## Introduction

In this example, we'll build a sequence-to-sequence Transformer model, which
we'll train on an English-to-Hinglish machine translation task.

Methodology

- Vectorize text using the Keras `TextVectorization` layer.
- Implement a `TransformerEncoder` layer, a `TransformerDecoder` layer,
and a `PositionalEmbedding` layer.
- Prepare data for training a sequence-to-sequence model.
- Use the trained model to generate translations of never-seen-before
input sentences (sequence-to-sequence inference).


## Setup

In [1]:
#!pip install datasets

In [2]:
import pathlib
import random
import string
import re
import numpy as np
import tensorflow as tf
from tensorflow import keras
from tensorflow.keras import layers
from tensorflow.keras.layers import TextVectorization
from datasets import load_dataset

## Get data
The data is from hugging face. This dataset features casual tone hinglish translations for english texts. sampled fom various sources (including the Hinglish TOP Dataset)

In [3]:
dataset_name = "findnitai/english-to-hinglish"
dataset = load_dataset(dataset_name, split="train")

In [4]:
dataset_dict = dataset.to_dict()

In [5]:
english = [item['en'] for item in dataset_dict['translation']]
hinglish = [item['hi_ng'] for item in dataset_dict['translation']]

## Parsing the data

Each line contains an English sentence and its corresponding Hinglish sentence.
The English sentence is the *source sequence* and hinglish one is the *target sequence*.
We prepend the token `"[start]"` and we append the token `"[end]"` to the Spanish sentence.

In [7]:

def clean_data(text):
  result=[]
  # regex for removing weird chars
  re_print = re.compile('[^%s]' % re.escape(string.printable))
  # regex for removing punctuation
  regex_punct = re.compile('[%s]' % re.escape(string.punctuation))
  for line in text:
    # split on whitespace so we can remove weird chars and punctuation
    line = line.split()
    # convert to lower case
    line = [word.lower() for word in line]
    # remove punctuation
    line = [regex_punct.sub('', word) for word in line]
    # remove weird chars
    line = [re_print.sub('', w) for w in line]
    #remove numbers
    line = [word for word in line if word.isalpha()]
    result.append(' '.join(line))
  return result

In [11]:
clean_eng = clean_data(english)
clean_hing = clean_data(hinglish)

In [17]:
#padding clean_hing with [start] and [end] tokens and creating paired
pairs = []
for i in range(len(clean_eng)):
    hing_pad = "[start] "+clean_hing[i]+" [end]"
    pairs.append((clean_eng[i], hing_pad))
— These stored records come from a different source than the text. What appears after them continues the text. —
(* ===== verification/Engine.v ===== *)
(** The SG DMA engine ([libxdma.c]): register programming, start and stop,
    servicing of completions, the poll mode monitor and the transfer queue.
    Guards against [NULL] pointers to embedded objects, log lines and locks are
    left out: each function below runs with the engine's lock held, or takes it
    around its whole body. *)
From S2P Require Import Prelude Kernel Types Desc.
Local Open Scope Z_scope.

(* @src xdma/libxdma.c:211-214 build_u32 *)
Definition build_u32 (hi lo : Z) : Z :=
  Z.lor (Z.shiftl (Z.land hi 0xFFFF) 16) (Z.land lo 0xFFFF).

(* @src xdma/libxdma.c:216-219 build_u64 *)
Definition build_u64 (hi lo : Z) : Z :=
  Z.lor (Z.shiftl (Z.land hi 0xFFFFFFF) 32) (Z.land lo 0xFFFFFFFF).

(** [if (enable_st_c2h_credit && engine->streaming && dir == DMA_FROM_DEVICE)] *)
Definition st_c2h_credit (pm : params) (e : xdma_engine) : bool :=
  enable_st_c2h_credit pm && eng_streaming e && dir_eqb (eng_dir e) DMA_FROM_DEVICE.

Definition lor_all (l : list Z) : Z := foldl Z.lor 0 l.

Section Code.
Context {D : Type} `{Env D} (pm : params).

(** [&engine->regs->r] and [&engine->sgdma_regs->r]. *)
Definition reg_of (r : Z) : M (est D) Z := e ← the_engine; mret (eng_regs e + r).
Definition sg_reg_of (r : Z) : M (est D) Z := e ← the_engine; mret (eng_sgdma_regs e + r).

Definition write_reg (v r : Z) : M (est D) unit := a ← reg_of r; write_register v a.
Definition read_reg (r : Z) : M (est D) Z := a ← reg_of r; read_register a.

(* @src xdma/libxdma.c:318-334 enable_perf *)
Definition enable_perf : M (est D) unit :=
  write_reg XDMA_PERF_CLEAR reg_perf_ctrl ;;
  read_reg reg_identifier ;;
  write_reg (Z.lor XDMA_PERF_AUTO XDMA_PERF_RUN) reg_perf_ctrl ;;
  read_reg reg_identifier ;; mret tt.

(** [engine->xdma_perf->field = v] *)
Definition upd_perf (f : xdma_performance_ioctl -> xdma_performance_ioctl) : M (est D) unit :=
  upd_engine (fun e => e <| eng_xdma_perf ::= option_map f |>).

(* @src xdma/libxdma.c:336-367 get_perf_stats *)
Definition get_perf_stats : M (est D) unit :=
  e ← the_engine;
  match eng_xdma_perf e with
  | None => mret tt
  | Some _ =>
      lo ← read_reg reg_completed_desc_count;
      upd_perf (fun p => p <| p_iterations := u32 (build_u64 0 lo) |>) ;;
      hi ← read_reg reg_perf_cyc_hi; lo ← read_reg reg_perf_cyc_lo;
      upd_perf (fun p => p <| p_clock_cycle_count := build_u64 hi lo |>) ;;
      hi ← read_reg reg_perf_dat_hi; lo ← read_reg reg_perf_dat_lo;
      upd_perf (fun p => p <| p_data_cycle_count := build_u64 hi lo |>) ;;
      hi ← read_reg reg_perf_pnd_hi; lo ← read_reg reg_perf_pnd_lo;
      upd_perf (fun p => p <| p_pending_count := build_u64 hi lo |>)
  end.

(* @src xdma/libxdma.c:369-411 engine_reg_dump *)
Definition engine_reg_dump : M (est D) Z :=
  w ← read_reg reg_identifier;
  if negb (Z.land w BLOCK_ID_MASK =? BLOCK_ID_HEAD) then mret (- EINVAL)
  else
    read_reg reg_status ;; read_reg reg_control ;;
    (a ← sg_reg_of sg_first_desc_lo; read_register a) ;;
    (a ← sg_reg_of sg_first_desc_hi; read_register a) ;;
    (a ← sg_reg_of sg_first_desc_adjacent; read_register a) ;;
    read_reg reg_completed_desc_count ;; read_reg reg_interrupt_enable_mask ;; mret 0.

(* @src xdma/libxdma.c:507-534 engine_status_read *)
Definition engine_status_read (clear dump : bool) : M (est D) Z :=
  rv ← (if dump then engine_reg_dump else mret 0);
  if rv <? 0 then mret rv
  else
    w ← read_reg (if clear then reg_status_rc else reg_status);
    upd_engine (fun e => e <| eng_status := w |>) ;; mret rv.

(** The interrupt enables common to running and stopped engines. *)
(* @src xdma/libxdma.c:554-565 xdma_engine_stop *)
Definition ctrl_stop : Z :=
  lor_all ([XDMA_CTRL_IE_DESC_ALIGN_MISMATCH; XDMA_CTRL_IE_MAGIC_STOPPED;
            XDMA_CTRL_IE_READ_ERROR; XDMA_CTRL_IE_DESC_ERROR]
           ++ (if poll_mode pm then [XDMA_CTRL_POLL_MODE_WB]
               else [XDMA_CTRL_IE_DESC_STOPPED; XDMA_CTRL_IE_DESC_COMPLETED])).

(* @src xdma/libxdma.c:540-576 xdma_engine_stop *)
Definition xdma_engine_stop : M (est D) Z :=
  e ← the_engine;
  when (st_c2h_credit pm e) (a ← sg_reg_of sg_credits; write_register 0 a) ;;
  write_reg ctrl_stop reg_control ;;
  upd_engine (fun e => e <| eng_running := false |>) ;; mret 0.

(* @src xdma/libxdma.c:603-619 engine_start_mode_config *)
Definition ctrl_start (non_incr : bool) : Z :=
  lor_all ([XDMA_CTRL_RUN_STOP; XDMA_CTRL_IE_READ_ERROR; XDMA_CTRL_IE_DESC_ERROR;
            XDMA_CTRL_IE_DESC_ALIGN_MISMATCH; XDMA_CTRL_IE_MAGIC_STOPPED]
           ++ (if poll_mode pm then [XDMA_CTRL_POLL_MODE_WB]
               else [XDMA_CTRL_IE_DESC_STOPPED; XDMA_CTRL_IE_DESC_COMPLETED])
           ++ (if non_incr then [XDMA_CTRL_NON_INCR_ADDR] else [])).

(* @src xdma/libxdma.c:578-634 engine_start_mode_config *)
Definition engine_start_mode_config : M (est D) Z :=
  e ← the_engine;
  when (bool_decide (is_Some (eng_xdma_perf e)))
    (write_reg (lor_all [XDMA_CTRL_IE_DESC_STOPPED; XDMA_CTRL_IE_DESC_COMPLETED;
                         XDMA_CTRL_IE_DESC_ALIGN_MISMATCH; XDMA_CTRL_IE_MAGIC_STOPPED;
                         XDMA_CTRL_IE_IDLE_STOPPED; XDMA_CTRL_IE_READ_ERROR;
                         XDMA_CTRL_IE_DESC_ERROR]) reg_interrupt_enable_mask) ;;
  write_reg (ctrl_start (eng_non_incr_addr e)) reg_control ;;
  read_reg reg_status ;; mret 0.

(** The register writes that hand the first transfer to the engine. *)
(* @src xdma/libxdma.c:728-752 engine_start *)
Definition write_first_desc (x : xdma_transfer) : M (est D) unit :=
  (a ← sg_reg_of sg_first_desc_lo; write_register (PCI_DMA_L (x_desc_bus x)) a) ;;
  (a ← sg_reg_of sg_first_desc_hi; write_register (PCI_DMA_H (x_desc_bus x)) a) ;;
  (a ← sg_reg_of sg_first_desc_adjacent;
   write_register (xdma_get_next_adj (u32 (x_desc_adjacent x)) (PCI_DMA_L (x_desc_bus x))) a).

(* @src xdma/libxdma.c:681-776 engine_start *)
Definition engine_start : M (est D) (option xfer_ptr) :=
  e ← the_engine;
  if eng_running e then mret None
  else match eng_transfer_list e with
  | [] => mret None
  | p :: _ =>
      x ← the_xfer p;
      upd_engine (fun e => e <| eng_shutdown := ENGINE_SHUTDOWN_NONE |>) ;;
      when (st_c2h_credit pm e) (a ← sg_reg_of sg_credits; write_register (eng_desc_used e) a) ;;
      upd_engine (fun e => e <| eng_desc_dequeued := 0 |>) ;;
      write_first_desc x ;;
      rv ← engine_start_mode_config;
      if rv <? 0 then mret None
      else
        rv ← engine_status_read false false;
        if rv <? 0 then mret None
        else upd_engine (fun e => e <| eng_running := true |>) ;; mret (Some p)
  end.

(* @src xdma/libxdma.c:786-800 engine_service_shutdown *)
Definition engine_service_shutdown : M (est D) Z :=
  rv ← xdma_engine_stop;
  if rv <? 0 then mret rv else call_ (K_wake_up WQ_shutdown) ;; mret 0.

(** Always [transfer] itself: see [engine_transfer_completion]'s callers. *)
(* @src xdma/libxdma.c:802-825 engine_transfer_completion *)
Definition engine_transfer_completion (p : xfer_ptr) : M (est D) (option xfer_ptr) :=
  x ← the_xfer p;
  call_ (K_wake_up (WQ_xfer p.1 p.2)) ;;
  match x_cb x with
  | Some cb => when (x_last_in_request x) (call_ (K_io_done cb 0))
  | None => mret tt
  end ;;
  mret (Some p).

(** [list_del(engine->transfer_list.next)] *)
Definition list_del_head : M (est D) unit :=
  upd_engine (fun e => e <| eng_transfer_list ::= tail |>).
Here's what our sentence pairs look like:

In [18]:
for _ in range(5):
    print(random.choice(pairs))

('play bruno mars on pandora', '[start] pandora par bruno mars ko bajao [end]')
('deduct minutes from my active timer', '[start] mere active timer se minutes deduct kare [end]')
('remove the alert on my calendar about doug s promotion', '[start] doug ke promotion ke baare me alert hata dein [end]')
('will i make my am appointment if i leave now', '[start] agar mai abhi nikalta hoon toh kya mai apna subah bajhe ka appointment pahunch sakta hoon [end]')
('how cold is it for shanghai in degrees f', '[start] shanghai ke liye f degree mein kitni thand hai [end]')


Now, let's split the sentence pairs into a training set, a validation set,
and a test set.

In [22]:
random.shuffle(pairs)
num_val_samples = int(0.15 * len(pairs))
num_train_samples = len(pairs) - 2 * num_val_samples
train_pairs = pairs[:num_train_samples]
val_pairs = pairs[num_train_samples : num_train_samples + num_val_samples]
test_pairs = pairs[num_train_samples + num_val_samples :]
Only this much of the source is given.